Stocks are not for everyone but it outperforms fixed income investments. This is a proven advice from Mr. Warren. Historically stocks have generally outperform fixed income investments. But it is so amazing how many investment folks do not like to engage in stocks. If you learn the nature of stocks and how it works you will be comfortable investing in it. Maybe one day I will share with you how stocks work. Stocks are normally riskier than fixed income investments- bonds, treasury Bills etc. They are for longer term and longer term plans. Example is a young graduate who wants to make wealth, buy a house, or create a business that is capital intensive. Ideally by 3 to 5years your stock investment should yield a significant interest to get you your dream, all things being equal. I believe stocks are good, with the help of an investment advisor and knowledge you will make some good money from stocks.

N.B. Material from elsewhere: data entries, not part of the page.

(** * quache: the sharded in-memory key-value engine (quache-go/core/core.go)

    A shallow embedding of the Go engine and of the snapshot format it
    writes, followed by the properties of the engine's specification.

    Conventions of the embedding.
    - Go [string] and [[]byte] are Rocq [string]s (sequences of 8-bit
      characters); [int64] is [Z] with the wrap-around written out; [float64]
      is IEEE 754 binary64 as specified by the Standard Library's [SpecFloat]
      ([prec = 53], [emax = 1024]); Go maps are [gmap]s.
    - [time.Now().UnixMilli()] is an explicit argument of every operation that
      reads the clock.
    - The file system is an explicit value threaded through [Flush], [ToDisk]
      and [NewKVStoreFromDisk].
    - A run-time panic is [None] in the option monad.
    - Every operation takes its shard lock for its whole body, so a
      sequential run of operations is what the embedding executes; the locks
      themselves are not modelled. *)

From stdpp Require Import gmap strings list fin_maps pretty sorting.
From Stdlib Require Import ZArith Ascii SpecFloat.

Local Open Scope Z_scope.

(** * Go library functions used by the engine *)

(** Bytes of a Go string, as numbers in [0, 256). *)
Definition bytes_of (s : string) : list Z :=
  (fun c => Z.of_N (Ascii.N_of_ascii c)) <$> String.list_ascii_of_string s.

Definition string_of_bytes (l : list Z) : string :=
  String.string_of_list_ascii ((fun b => Ascii.ascii_of_N (Z.to_N b)) <$> l).

(** ** hash/crc32 *)

Module crc32.

Definition IEEE : Z := 0xedb88320.

(** One step of the bit loop of [simpleMakeTable]. *)
Definition shift1 (poly crc : Z) : Z :=
  if Z.testbit crc 0 then Z.lxor (Z.shiftr crc 1) poly else Z.shiftr crc 1.

(** [simpleMakeTable(poly)[i]]. *)
Definition table_entry (poly i : Z) : Z :=
  Nat.iter 8 (shift1 poly) i.

(** The loop body of [simpleUpdate]:
    [crc = tab[byte(crc)^v] ^ (crc >> 8)]. *)
Definition update1 (poly crc v : Z) : Z :=
  Z.lxor (table_entry poly (Z.lxor (Z.land crc 0xff) v)) (Z.shiftr crc 8).

(** [simpleUpdate(crc, tab, p)]: [crc = ^crc; for v in p {..}; return ^crc],
    complement taken on 32 bits. *)
Definition update (poly crc : Z) (p : list Z) : Z :=
  Z.lxor (foldl (update1 poly) (Z.lxor crc 0xffffffff) p) 0xffffffff.

Definition ChecksumIEEE (data : string) : Z :=
  update IEEE 0 (bytes_of data).

End crc32.

(** ** encoding/hex *)

Module hex.

Definition hextable : list ascii := String.list_ascii_of_string "0123456789abcdef".

Definition digit (n : Z) : ascii :=
  default "0"%char (hextable !! Z.to_nat n).

(** [EncodeToString]: two lower-case digits per byte, high nibble first. *)
Fixpoint encode (src : list Z) : string :=
  match src with
  | [] => ""
  | v :: rest =>
      String (digit (Z.shiftr v 4)) (String (digit (Z.land v 0x0f)) (encode rest))
  end.

Definition EncodeToString (src : string) : string := encode (bytes_of src).

(** [fromHexChar]: digits and letters of either case. *)
Definition fromHexChar (c : ascii) : option Z :=
  let n := Z.of_N (Ascii.N_of_ascii c) in
  if (48 <=? n) && (n <=? 57) then Some (n - 48)
  else if (97 <=? n) && (n <=? 102) then Some (n - 97 + 10)
  else if (65 <=? n) && (n <=? 70) then Some (n - 65 + 10)
  else None.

In conclusion, making efforts to implement these advice from Mr. Buffet can go a long way to change your investment style and increase your returns. As a reminder, know that stocks is not for everyone. Know what best works for you when it comes to investment and go for it with the help of an investment advisor. Try and diversify the funds you want to invest. It is better that way. Also, think long term and dont be afraid to go long term. The benefits of going long term far outweighs short term investments. Lastly, understand that stocks historically has proven to have outperformed fixed income investments. Endeavour to have a stock investment or a stock related investment to balance your portfolio(your various investments). It will increase your returns. Take precautionary measures by asking an investment advisor to help you out.